# Stored data entries
(** ** IP.c *)
Definition IP_ProcessIPPacket (InDataStart OutDataStart : Z) : NetM Z :=
  ihl ← in8 (InDataStart + ip_HeaderLength);
  let HeaderLengthBytes := get_field ihl 0 4 * 4 in
  DestinationAddress ← in_bytes (InDataStart + ip_DestinationAddress) sizeof_IP_Address;
  if negb (IP_COMPARE DestinationAddress ServerIPAddress) && negb (IP_COMPARE DestinationAddress BroadcastIPAddress) then
    mret NO_RESPONSE
  else
    Protocol ← in8 (InDataStart + ip_Protocol);
    RetSize ← (if Protocol =? PROTOCOL_ICMP then
                 ICMP_ProcessICMPPacket (InDataStart + HeaderLengthBytes) (OutDataStart + sizeof_IP_Header)
               else if Protocol =? PROTOCOL_TCP then
                 TCP_ProcessTCPPacket InDataStart (InDataStart + HeaderLengthBytes) (OutDataStart + sizeof_IP_Header)
               else if Protocol =? PROTOCOL_UDP then
                 UDP_ProcessUDPPacket InDataStart (InDataStart + HeaderLengthBytes) (OutDataStart + sizeof_IP_Header)
               else mret NO_RESPONSE);
    if RetSize >? 0 then
      (* DHCP.c may have changed the addresses *)
      Protocol ← in8 (InDataStart + ip_Protocol);
      DestinationAddress ← in_bytes (InDataStart + ip_DestinationAddress) sizeof_IP_Address;
      SourceAddress ← in_bytes (InDataStart + ip_SourceAddress) sizeof_IP_Address;
      ip_header_out OutDataStart RetSize Protocol DestinationAddress SourceAddress;;
      mret (i16 (sizeof_IP_Header + RetSize))
    else mret RetSize.

(** ** Ethernet.c *)
Definition Ethernet_ProcessPacket : NetM unit :=
  Destination ← in_bytes eth_Destination sizeof_MAC_Address;
  EtherType ← in16 eth_EtherType;
  n ← net_gets (λ s, FrameLength (FrameIN s));
  RetSize ← (if (MAC_COMPARE Destination ServerMACAddress || MAC_COMPARE Destination BroadcastMACAddress) &&
                (SwapEndian_16 n >? ETHERNET_VER2_MINSIZE) then
      RetSize ← (if SwapEndian_16 EtherType =? ETHERTYPE_ARP then
                   ARP_ProcessARPPacket sizeof_Ethernet_Frame_Header sizeof_Ethernet_Frame_Header
                 else if SwapEndian_16 EtherType =? ETHERTYPE_IPV4 then
                   IP_ProcessIPPacket sizeof_Ethernet_Frame_Header sizeof_Ethernet_Frame_Header
                 else mret NO_RESPONSE);
      (if RetSize >? 0 then
         Source ← in_bytes eth_Source sizeof_MAC_Address;
         EtherType ← in_bytes eth_EtherType 2;
         ethernet_header_out Source EtherType;;
         net_modify (λ s, set_FrameOUT (with_length (u16 (sizeof_Ethernet_Frame_Header + RetSize)) (FrameOUT s)) s)
       else mret tt);;
      mret RetSize
    else mret NO_RESPONSE);
  if negb (RetSize =? NO_PROCESS) then net_modify (λ s, set_FrameIN (with_length 0 (FrameIN s)) s) else mret tt.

# Work to complete
Read through the entries, then copy every line where the string "DestinationAddress" is found.

# Completed task
  DestinationAddress ← in_bytes (InDataStart + ip_DestinationAddress) sizeof_IP_Address;
  if negb (IP_COMPARE DestinationAddress ServerIPAddress) && negb (IP_COMPARE DestinationAddress BroadcastIPAddress) then
      DestinationAddress ← in_bytes (InDataStart + ip_DestinationAddress) sizeof_IP_Address;
      ip_header_out OutDataStart RetSize Protocol DestinationAddress SourceAddress;;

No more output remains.